Two versions of VPlex were launched today - local (limited to pooling storage in one data centre) and metro (pooling between two "synchronous" centres up to 100 km apart - but the distance "could be longer than that depending on the network characteristics of the WAN provider" connecting the centres, Gelsinger said).
The metro version would enable customers to "create truly active-active data centres", according to Brian Gallagher, president of EMC's storage virtualisation product group. Active-active data centre configurations typically enable primary and secondary centres to run production workloads, depending on which has the capacity to handle a specific processing request.
Two more versions of VPlex were planned in the future - Geo and Global - which will extend VPlex to run across continents, subject to bandwidth constraints.
These would, among other things, enable customers to "teleport apps not just across synchronous data centres but across the globe, move thousands of machines across thousands of miles", perform batch processing where the results were "immediately available across the production environment" or aggregate multiple data centres into a single larger virtual facility.
Geo and Global would be available around the "beginning of 2011", EMC said.
The basic product - VPlex Local - has up to four VPlex engines (each consisting two directors running multi-core Xeon processors and with 32 GB cache pool) and supports "up to 8,000 virtualised storage volumes", according to EMC.
The list price is US$77,000 ($85,431).
The VPlex Metro product featured two clusters "with up to four VPlex engines each and support for up to 16,000 virtualised data volumes," the company said. No pricing information was released.
A pay-as-you-go licensing model was also available "starting at US$26,000" ($28,852).
Gallagher said that, although EMC's "first approach to market was an appliance, over time you will see us expand that and apply [VPlex] differently."

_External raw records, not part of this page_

(* ===== verification/Projector.v ===== *)
(** * The state projector ([inspectord/state/projector.py], [state/baseline.py],
      [state/reconcile.py])

    [project] materializes the event stream into tables of current state, one
    per kind of entity. Cells hold the values of the event; [col] is the text
    under which the database stores a value of a key column, and values a
    column cannot hold are not modelled (the statement raises and the row
    stays as it was, as it does for [None] below). *)

From S2P Require Import Prelude Schemas Tables RuleEval Alerts Vuln.

(** ** Rows *)

Record ConnRow := mkConn {
  cn_key : string;
  cn_pid : pyval; cn_comm : pyval; cn_saddr : pyval; cn_sport : pyval;
  cn_daddr : pyval; cn_dport : pyval; cn_proto : pyval;
  cn_family : string;
  cn_first : Z; cn_last : Z;
  cn_event : string;
}.
Record ListenerRow := mkListener {
  ls_key : string * string * string;
  ls_addr : pyval; ls_port : pyval; ls_proto : pyval;
  ls_family : string;
  ls_first : Z; ls_last : Z;
  ls_gen : Z;
}.
Record ServiceRow := mkService {
  sr_unit : string;
  sr_active : pyval; sr_sub : pyval; sr_load : pyval;
  sr_first : Z; sr_last : Z;
  sr_event : string;
}.
Record FileRow := mkFileRow {
  fr_path : string;
  fr_change : string;
  fr_first : Z; fr_last : Z;
  fr_event : string;
}.
Record PersistRow := mkPersist {
  pr_key : string;
  pr_kind : pyval; pr_name : pyval; pr_source_path : pyval; pr_details : pyval;
  pr_first : Z; pr_last : Z;
  pr_event : string;
}.
Inductive ProcStatus := Proc_running | Proc_exited.
#[export] Instance ProcStatus_eq_dec : EqDecision ProcStatus.
Proof. solve_decision. Defined.
Record ProcRow := mkProc {
  pc_key : string * string;
  pc_ppid : pyval; pc_comm : pyval; pc_exe_path : pyval; pc_exe_sha256 : pyval;
  pc_uid : pyval; pc_cmdline : pyval;
  pc_status : ProcStatus;
  pc_exit_code : pyval;
  pc_first : Z; pc_last : Z;
  pc_event : string;
}.
Inductive DevStatus := Dev_present | Dev_removed.
#[export] Instance DevStatus_eq_dec : EqDecision DevStatus.
Proof. solve_decision. Defined.
Record DevRow := mkDev {
  dv_key : string;
  dv_vendor : pyval; dv_product : pyval; dv_serial : pyval; dv_subsystem : pyval; dv_devnode : pyval;
  dv_status : DevStatus;
  dv_first : Z; dv_last : Z;
  dv_event : string;
}.
Inductive RunStatus := Run_running | Run_success | Run_failure | Run_skipped.
#[export] Instance RunStatus_eq_dec : EqDecision RunStatus.
Proof. solve_decision. Defined.
Record ScanRow := mkScanRow {
  sn_run_id : string;
  sn_scanner : string;
  sn_status : RunStatus;
  sn_reason : pyval; sn_exit_code : pyval; sn_duration : pyval; sn_finding_count : pyval;
  sn_dropped : pyval;
  sn_truncated : bool; sn_output_truncated : bool;
  sn_excerpt : pyval;
  sn_started_at : Z;
  sn_completed_at : option Z;
  sn_event : string;
}.

(** ** The statements *)

(** [event.module in (...)]. *)
Definition from (modules : list string) (e : Event) : bool := existsb (String.eqb (ev_module e)) modules.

EMC was coy on the subject of revenue expectations from the new product line.
"It's a new category product," Gelsinger said. "We expect revenue to ramp in 2011 but our revenue projection for [VPlex for] this year is quite modest."
VPlex was touted by EMC as a foundation technology to assist customers in transitioning their IT systems to operate in a private cloud.

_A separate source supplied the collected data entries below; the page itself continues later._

(* ===== verification/Panels.v ===== *)
(** * Baselines and the state panels ([inspectord/state/baseline.py],
      [inspectord/state/ipc_handlers.py])

    A baseline is a copy of the keys and attributes of the services or the
    persistence entries; the panels list a state table and compare it with its
    baseline. The attributes a baseline row holds are written as the object
    their JSON encodes. [None] as a result is an exception the server answers
    with an error; rows that an ORDER BY does not separate keep the order of
    the table. *)

From S2P Require Import Prelude Schemas Tables Json RuleEval Alerts HuntSql Projector.

(** ** [baseline.py] *)

Inductive BaselineKind := Base_service | Base_persistence.
#[export] Instance BaselineKind_eq_dec : EqDecision BaselineKind.
Proof. solve_decision. Defined.
Definition kind_text (k : BaselineKind) : string :=
  match k with Base_service => "service" | Base_persistence => "persistence" end.
(** [_SUPPORTED]. *)
Definition SUPPORTED : list BaselineKind := [Base_persistence; Base_service].
Definition kind_of (s : string) : option BaselineKind := enum_of kind_text SUPPORTED s.

Record BaselineRow := mkBaseline {
  bl_kind : BaselineKind;
  bl_key : string;
  bl_attrs : dict;
  bl_captured_at : Z;
}.

Definition of_kind (k : BaselineKind) (r : BaselineRow) : bool := bool_decide (bl_kind r = k).

Definition persist_entry (now : Z) (r : PersistRow) : BaselineRow :=
  mkBaseline Base_persistence (pr_key r)
    [("kind", pr_kind r); ("name", pr_name r); ("source_path", pr_source_path r); ("details", pr_details r)]%string now.
Definition svc_key (unit : string) : string := "svc:" +:+ unit.
Definition service_entry (now : Z) (r : ServiceRow) : BaselineRow :=
  mkBaseline Base_service (svc_key (sr_unit r))
    [("active_state", sr_active r); ("sub_state", sr_sub r); ("load_state", sr_load r)]%string now.

(** [capture_baseline]: the entries written, replacing those of the kind. *)
Definition capture_baseline (now : Z) (kind : string) (db : StateDb) (base : list BaselineRow)
  : result string (nat * list BaselineRow) :=
  match kind_of kind with
  | None => Err ("unsupported baseline kind; expected one of " +:+ join ", " (kind_text <$> SUPPORTED))
  | Some k =>
      let entries := match k with
                     | Base_persistence => persist_entry now <$> st_persist db
                     | Base_service => service_entry now <$> st_services db
                     end in
      Ok (length entries, List.filter (fun r => negb (of_kind k r)) base ++ entries)
  end.

(** [handle_capture_baseline], with the audit rows it appends. *)
Definition handle_capture_baseline (str_other : pyval -> string) (now : Z) (params : dict) (db : StateDb)
    (base : list BaselineRow) : result string nat * list BaselineRow * list (string * string * dict) :=
  let kind := py_str str_other (default (PStr "service") (dict_lookup "kind" params)) in
  match capture_baseline now kind db base with
  | Err e => (Err e, base, [])
  | Ok (n, base') =>
      (Ok n, base', [("baseline_captured"%string, "baseline:" +:+ kind, [("entries"%string, PInt (Z.of_nat n))])])
  end.

(** [{k: json.loads(a) for k, a in brows}]. *)
Definition baseline_of (k : BaselineKind) (base : list BaselineRow) : dict :=
  (fun r => (bl_key r, PDict (bl_attrs r))) <$> List.filter (of_kind k) base.

(** ** The diff *)

Inductive DiffStatus := Diff_new | Diff_re_enabled | Diff_unchanged | Diff_removed.
#[export] Instance DiffStatus_eq_dec : EqDecision DiffStatus.
Proof. solve_decision. Defined.

(** [v in _INACTIVE]. *)
Definition INACTIVE (v : pyval) : bool :=
  match v with
  | PNone => true
  | PStr s => String.eqb s "inactive" || String.eqb s "failed"
  | _ => false
  end.
Definition is_active (v : pyval) : bool := match v with PStr s => String.eqb s "active" | _ => false end.

(** [_diff_status]; a baseline value is always an object. *)
Definition diff_status (key : string) (current_active : pyval) (baseline : dict) : DiffStatus :=
  match dict_lookup key baseline with
  | None => Diff_new
  | Some attrs =>
      let base_active := match attrs with PDict d => dict_get "active_state" d | _ => PNone end in
      if INACTIVE base_active && is_active current_active then Diff_re_enabled else Diff_unchanged
  end.

(** [sorted(baseline)], the keys not seen in the listing. *)
Definition removed_keys (baseline : dict) (current_keys : list string) : list string :=
  List.filter (fun k => negb (existsb (String.eqb k) current_keys)) (merge_sort String.le (baseline.*1)).

(** ** The listings *)

(** [int(params.get(name, default))], which the database refuses when negative. *)
Definition int_param (params : dict) (name : string) (dflt : Z) : option Z :=
  int_of (default (PInt dflt) (dict_lookup name params)).
Definition limit_rows {A} (limit : Z) (rows : list A) : option (list A) :=
  if limit <? 0 then None else Some (take (Z.to_nat limit) rows).
Definition want_diff (params : dict) : bool := truthy (default (PBool false) (dict_lookup "diff" params)).

Definition by_unit (a b : ServiceRow) : Prop := String.le (sr_unit a) (sr_unit b).
#[export] Instance by_unit_dec a b : Decision (by_unit a b).
Proof. unfold by_unit. apply _. Defined.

EMC chief Joe Tucci told a packed EMC World 2010 conference in Boston that a new approach to IT was needed because infrastructures had become too complex and because the world was "on the cusp of another information explosion".
"We need a new approach. Enter the cloud - this is the new approach," Tucci said.
"I've been in this industry since 1970, just about 40 years. I've seen information technology emerge in waves. These waves transform and build on the previous wave and they're disruptive.
"Let's just call the next wave cloud computing - the transformation of IT into a service. This [will be] the biggest wave in the history of information technology... but the journey will have phases. You're not going to say, 'I'm going to a private cloud tomorrow'.
"We want to be your partner. It's a journey and we'll be there with every step with our products, partners and services."
Over 5,700 EMC customers and partners were expected to attend the four-day conference.